Segment Open

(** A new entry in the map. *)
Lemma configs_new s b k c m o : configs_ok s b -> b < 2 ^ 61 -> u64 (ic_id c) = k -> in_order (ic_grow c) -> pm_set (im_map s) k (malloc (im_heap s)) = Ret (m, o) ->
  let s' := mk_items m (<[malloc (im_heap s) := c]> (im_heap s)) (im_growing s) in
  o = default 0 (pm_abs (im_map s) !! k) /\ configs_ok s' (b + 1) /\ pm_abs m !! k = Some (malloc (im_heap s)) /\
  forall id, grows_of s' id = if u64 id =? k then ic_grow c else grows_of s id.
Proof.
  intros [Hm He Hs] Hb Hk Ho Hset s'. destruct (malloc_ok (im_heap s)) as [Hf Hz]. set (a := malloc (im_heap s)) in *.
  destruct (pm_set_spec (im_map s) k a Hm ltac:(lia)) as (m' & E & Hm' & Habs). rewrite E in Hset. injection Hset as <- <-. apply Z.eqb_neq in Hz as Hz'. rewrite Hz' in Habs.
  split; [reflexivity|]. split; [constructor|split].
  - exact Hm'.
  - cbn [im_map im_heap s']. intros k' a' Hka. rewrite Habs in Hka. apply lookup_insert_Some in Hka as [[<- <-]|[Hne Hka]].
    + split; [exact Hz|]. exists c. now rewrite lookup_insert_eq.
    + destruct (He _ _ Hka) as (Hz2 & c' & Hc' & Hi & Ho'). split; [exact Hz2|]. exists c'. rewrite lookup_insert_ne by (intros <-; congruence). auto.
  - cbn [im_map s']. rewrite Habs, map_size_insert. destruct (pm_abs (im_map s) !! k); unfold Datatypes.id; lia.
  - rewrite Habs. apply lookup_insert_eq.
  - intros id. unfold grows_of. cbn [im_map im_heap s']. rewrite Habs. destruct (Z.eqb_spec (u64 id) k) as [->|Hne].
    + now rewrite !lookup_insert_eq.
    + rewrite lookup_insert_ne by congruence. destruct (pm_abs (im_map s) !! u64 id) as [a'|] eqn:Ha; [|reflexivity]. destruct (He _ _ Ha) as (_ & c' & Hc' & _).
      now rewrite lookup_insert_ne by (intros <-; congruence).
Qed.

Segment Closed
Segment Open

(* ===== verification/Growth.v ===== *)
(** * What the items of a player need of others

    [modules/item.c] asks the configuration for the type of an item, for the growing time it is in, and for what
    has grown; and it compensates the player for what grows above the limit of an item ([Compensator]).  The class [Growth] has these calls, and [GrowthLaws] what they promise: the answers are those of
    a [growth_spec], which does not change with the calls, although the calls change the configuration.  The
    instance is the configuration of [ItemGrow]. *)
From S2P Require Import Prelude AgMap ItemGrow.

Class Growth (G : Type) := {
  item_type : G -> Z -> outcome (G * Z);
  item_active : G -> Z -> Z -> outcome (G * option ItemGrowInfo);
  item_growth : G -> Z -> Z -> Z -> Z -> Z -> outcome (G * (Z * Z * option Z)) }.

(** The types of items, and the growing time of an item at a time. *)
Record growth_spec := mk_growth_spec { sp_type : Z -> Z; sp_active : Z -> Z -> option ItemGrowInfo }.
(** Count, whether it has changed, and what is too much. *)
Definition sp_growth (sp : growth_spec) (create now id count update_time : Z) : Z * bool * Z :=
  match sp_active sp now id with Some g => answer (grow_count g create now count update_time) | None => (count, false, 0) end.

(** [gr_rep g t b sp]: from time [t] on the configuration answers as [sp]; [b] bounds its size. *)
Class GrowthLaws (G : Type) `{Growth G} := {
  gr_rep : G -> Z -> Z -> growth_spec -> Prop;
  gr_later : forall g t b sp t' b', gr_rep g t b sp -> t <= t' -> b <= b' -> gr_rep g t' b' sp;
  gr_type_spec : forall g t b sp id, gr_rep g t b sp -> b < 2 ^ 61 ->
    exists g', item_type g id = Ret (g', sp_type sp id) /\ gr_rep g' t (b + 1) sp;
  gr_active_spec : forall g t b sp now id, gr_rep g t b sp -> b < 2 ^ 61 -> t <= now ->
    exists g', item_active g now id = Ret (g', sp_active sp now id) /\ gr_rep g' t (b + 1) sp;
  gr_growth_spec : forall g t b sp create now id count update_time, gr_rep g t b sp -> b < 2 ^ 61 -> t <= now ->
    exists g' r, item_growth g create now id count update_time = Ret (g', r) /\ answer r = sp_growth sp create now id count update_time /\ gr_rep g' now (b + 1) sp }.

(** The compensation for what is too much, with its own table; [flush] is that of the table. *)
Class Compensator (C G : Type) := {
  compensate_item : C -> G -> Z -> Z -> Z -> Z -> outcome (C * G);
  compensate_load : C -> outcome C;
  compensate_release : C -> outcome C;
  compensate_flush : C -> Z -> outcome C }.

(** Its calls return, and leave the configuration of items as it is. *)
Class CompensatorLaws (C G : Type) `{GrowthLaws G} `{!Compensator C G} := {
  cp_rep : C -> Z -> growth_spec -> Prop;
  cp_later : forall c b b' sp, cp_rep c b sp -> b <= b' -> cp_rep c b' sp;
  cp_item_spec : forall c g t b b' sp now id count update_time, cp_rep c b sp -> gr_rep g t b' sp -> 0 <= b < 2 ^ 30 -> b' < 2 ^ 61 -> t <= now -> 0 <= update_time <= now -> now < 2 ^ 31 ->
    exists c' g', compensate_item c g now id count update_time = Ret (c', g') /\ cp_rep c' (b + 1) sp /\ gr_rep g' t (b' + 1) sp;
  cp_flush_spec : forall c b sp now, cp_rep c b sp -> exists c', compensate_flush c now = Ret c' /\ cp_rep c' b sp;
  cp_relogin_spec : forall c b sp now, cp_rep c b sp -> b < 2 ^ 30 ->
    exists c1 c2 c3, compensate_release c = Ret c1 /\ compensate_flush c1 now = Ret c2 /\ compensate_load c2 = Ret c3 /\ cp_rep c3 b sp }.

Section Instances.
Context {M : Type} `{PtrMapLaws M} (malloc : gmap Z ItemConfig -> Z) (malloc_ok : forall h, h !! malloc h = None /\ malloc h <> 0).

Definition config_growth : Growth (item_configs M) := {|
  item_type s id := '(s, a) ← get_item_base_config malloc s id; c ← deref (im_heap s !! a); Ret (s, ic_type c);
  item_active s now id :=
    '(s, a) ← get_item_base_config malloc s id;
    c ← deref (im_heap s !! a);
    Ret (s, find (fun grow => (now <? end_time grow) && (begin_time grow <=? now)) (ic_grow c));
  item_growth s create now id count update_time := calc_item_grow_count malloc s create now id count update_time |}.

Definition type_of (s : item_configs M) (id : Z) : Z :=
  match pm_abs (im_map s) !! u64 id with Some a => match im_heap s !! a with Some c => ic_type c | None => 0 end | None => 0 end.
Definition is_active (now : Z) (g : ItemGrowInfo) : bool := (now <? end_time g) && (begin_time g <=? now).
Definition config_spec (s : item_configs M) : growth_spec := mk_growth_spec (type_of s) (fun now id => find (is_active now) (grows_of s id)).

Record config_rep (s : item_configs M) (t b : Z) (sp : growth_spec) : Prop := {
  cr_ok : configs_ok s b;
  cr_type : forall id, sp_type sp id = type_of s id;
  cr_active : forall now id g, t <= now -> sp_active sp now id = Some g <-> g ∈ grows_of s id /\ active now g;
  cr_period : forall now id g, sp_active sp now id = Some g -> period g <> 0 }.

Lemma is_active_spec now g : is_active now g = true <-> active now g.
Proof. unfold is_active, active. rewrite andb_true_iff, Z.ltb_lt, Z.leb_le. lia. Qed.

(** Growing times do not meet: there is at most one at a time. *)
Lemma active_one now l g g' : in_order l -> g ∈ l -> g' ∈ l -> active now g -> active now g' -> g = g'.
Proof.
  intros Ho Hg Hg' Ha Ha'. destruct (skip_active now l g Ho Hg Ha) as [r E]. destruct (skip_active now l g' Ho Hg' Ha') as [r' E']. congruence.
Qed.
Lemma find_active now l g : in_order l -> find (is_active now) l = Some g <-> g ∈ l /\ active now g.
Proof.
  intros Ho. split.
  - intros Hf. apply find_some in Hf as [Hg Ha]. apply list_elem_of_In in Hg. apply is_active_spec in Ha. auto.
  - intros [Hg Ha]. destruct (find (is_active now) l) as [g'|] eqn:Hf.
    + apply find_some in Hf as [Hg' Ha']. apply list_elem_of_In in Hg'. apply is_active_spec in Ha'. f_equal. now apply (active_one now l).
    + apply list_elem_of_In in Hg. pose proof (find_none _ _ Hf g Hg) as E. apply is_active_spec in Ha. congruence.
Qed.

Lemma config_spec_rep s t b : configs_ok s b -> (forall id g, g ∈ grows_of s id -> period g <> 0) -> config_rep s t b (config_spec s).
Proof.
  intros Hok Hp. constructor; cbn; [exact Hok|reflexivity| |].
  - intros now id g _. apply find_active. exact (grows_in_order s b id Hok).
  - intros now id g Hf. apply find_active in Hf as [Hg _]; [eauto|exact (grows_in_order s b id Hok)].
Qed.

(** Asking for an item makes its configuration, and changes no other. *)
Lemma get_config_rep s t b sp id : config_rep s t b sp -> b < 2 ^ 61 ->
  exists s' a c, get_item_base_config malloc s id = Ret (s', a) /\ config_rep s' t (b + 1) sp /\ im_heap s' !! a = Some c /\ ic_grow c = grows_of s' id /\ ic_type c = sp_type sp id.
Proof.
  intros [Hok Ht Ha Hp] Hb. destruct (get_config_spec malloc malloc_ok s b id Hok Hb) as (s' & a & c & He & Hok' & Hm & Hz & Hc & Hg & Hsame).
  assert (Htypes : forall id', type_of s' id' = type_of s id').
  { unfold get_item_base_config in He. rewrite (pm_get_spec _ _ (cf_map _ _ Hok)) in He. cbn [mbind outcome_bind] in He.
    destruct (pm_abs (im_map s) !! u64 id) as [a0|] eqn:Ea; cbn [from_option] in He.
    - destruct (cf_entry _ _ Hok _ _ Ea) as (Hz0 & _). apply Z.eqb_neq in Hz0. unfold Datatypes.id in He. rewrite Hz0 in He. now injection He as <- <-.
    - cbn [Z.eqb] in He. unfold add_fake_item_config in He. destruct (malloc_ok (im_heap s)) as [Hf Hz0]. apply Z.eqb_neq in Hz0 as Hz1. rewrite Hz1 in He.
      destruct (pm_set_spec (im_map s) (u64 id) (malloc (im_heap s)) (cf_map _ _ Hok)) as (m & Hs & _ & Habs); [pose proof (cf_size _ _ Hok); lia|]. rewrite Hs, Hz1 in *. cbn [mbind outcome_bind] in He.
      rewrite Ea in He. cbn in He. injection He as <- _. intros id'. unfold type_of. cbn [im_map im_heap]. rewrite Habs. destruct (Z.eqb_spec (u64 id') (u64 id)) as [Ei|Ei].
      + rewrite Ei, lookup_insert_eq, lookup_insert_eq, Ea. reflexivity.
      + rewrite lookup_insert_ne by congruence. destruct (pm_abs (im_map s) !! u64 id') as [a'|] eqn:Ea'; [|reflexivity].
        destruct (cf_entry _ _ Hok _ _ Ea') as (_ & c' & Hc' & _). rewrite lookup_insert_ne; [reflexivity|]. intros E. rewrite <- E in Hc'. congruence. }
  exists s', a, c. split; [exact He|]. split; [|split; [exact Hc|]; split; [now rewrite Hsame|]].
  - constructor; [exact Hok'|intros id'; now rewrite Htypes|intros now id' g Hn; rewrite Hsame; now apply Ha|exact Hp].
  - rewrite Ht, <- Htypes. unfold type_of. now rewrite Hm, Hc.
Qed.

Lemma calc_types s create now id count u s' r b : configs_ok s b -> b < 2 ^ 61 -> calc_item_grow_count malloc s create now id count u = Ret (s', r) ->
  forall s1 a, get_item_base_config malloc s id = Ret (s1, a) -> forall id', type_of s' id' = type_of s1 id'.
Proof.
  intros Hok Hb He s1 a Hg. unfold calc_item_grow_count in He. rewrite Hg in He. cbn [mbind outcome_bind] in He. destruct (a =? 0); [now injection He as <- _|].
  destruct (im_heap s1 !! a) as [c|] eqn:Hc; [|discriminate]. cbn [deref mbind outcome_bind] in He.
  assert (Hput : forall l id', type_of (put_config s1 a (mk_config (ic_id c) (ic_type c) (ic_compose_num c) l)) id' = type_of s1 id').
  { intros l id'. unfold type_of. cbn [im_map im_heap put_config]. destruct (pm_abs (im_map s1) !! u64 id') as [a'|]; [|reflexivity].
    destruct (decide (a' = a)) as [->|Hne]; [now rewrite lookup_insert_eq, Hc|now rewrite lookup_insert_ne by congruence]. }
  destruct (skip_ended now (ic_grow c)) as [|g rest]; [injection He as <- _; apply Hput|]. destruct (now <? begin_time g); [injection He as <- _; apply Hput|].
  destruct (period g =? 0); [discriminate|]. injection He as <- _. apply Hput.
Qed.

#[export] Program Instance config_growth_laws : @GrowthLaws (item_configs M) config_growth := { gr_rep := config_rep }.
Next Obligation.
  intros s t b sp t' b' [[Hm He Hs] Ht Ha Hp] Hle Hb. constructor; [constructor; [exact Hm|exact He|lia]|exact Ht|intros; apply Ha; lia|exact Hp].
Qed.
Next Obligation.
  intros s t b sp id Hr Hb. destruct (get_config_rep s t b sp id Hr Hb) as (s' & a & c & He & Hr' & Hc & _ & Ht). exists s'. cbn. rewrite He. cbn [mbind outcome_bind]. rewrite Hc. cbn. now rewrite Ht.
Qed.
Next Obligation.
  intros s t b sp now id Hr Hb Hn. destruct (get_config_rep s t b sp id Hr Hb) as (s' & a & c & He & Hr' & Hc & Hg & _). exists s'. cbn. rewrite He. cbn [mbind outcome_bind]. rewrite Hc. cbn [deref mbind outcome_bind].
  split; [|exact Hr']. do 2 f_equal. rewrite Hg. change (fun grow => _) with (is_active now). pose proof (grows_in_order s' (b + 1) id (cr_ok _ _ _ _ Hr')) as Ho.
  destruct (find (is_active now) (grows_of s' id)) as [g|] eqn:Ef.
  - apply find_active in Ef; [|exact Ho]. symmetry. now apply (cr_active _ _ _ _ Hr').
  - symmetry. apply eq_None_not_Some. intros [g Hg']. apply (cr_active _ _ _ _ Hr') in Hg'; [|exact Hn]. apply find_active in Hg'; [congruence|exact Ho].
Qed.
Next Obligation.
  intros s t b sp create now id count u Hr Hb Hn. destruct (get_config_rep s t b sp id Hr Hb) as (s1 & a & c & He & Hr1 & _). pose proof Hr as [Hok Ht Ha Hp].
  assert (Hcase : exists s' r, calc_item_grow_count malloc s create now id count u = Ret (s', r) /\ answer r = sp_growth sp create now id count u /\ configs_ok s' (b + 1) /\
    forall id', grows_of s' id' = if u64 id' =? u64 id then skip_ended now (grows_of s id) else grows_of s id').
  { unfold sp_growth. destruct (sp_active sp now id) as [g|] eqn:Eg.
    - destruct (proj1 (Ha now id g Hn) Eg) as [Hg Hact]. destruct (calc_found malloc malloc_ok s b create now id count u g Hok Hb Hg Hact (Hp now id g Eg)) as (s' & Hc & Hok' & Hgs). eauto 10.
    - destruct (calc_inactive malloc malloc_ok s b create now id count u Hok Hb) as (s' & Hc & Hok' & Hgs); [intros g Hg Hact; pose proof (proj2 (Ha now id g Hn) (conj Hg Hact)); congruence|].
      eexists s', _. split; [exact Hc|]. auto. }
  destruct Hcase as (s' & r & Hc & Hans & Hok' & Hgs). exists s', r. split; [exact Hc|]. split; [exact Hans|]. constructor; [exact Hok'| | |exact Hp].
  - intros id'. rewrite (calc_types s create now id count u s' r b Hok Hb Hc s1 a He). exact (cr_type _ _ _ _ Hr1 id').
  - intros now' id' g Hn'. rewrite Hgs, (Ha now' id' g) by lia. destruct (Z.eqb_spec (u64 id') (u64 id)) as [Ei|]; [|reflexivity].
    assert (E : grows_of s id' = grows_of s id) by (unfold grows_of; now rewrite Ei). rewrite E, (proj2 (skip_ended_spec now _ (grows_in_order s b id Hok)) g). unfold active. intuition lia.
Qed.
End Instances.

Segment Closed

▶ _DIRECTIONS FOR THIS TASK_:
Could you set down, exactly as written, the lines above between the one holding "destruct (pm_abs (im_map s) !! u64 id) as [a0|]" and the one holding "- destruct (cf_entry", inclusive, and nothing more?

▶ _EXERCISE ANSWER_:
    destruct (pm_abs (im_map s) !! u64 id) as [a0|] eqn:Ea; cbn [from_option] in He.
    - destruct (cf_entry _ _ Hok _ _ Ea) as (Hz0 & _). apply Z.eqb_neq in Hz0. unfold Datatypes.id in He. rewrite Hz0 in He. now injection He as <- <-.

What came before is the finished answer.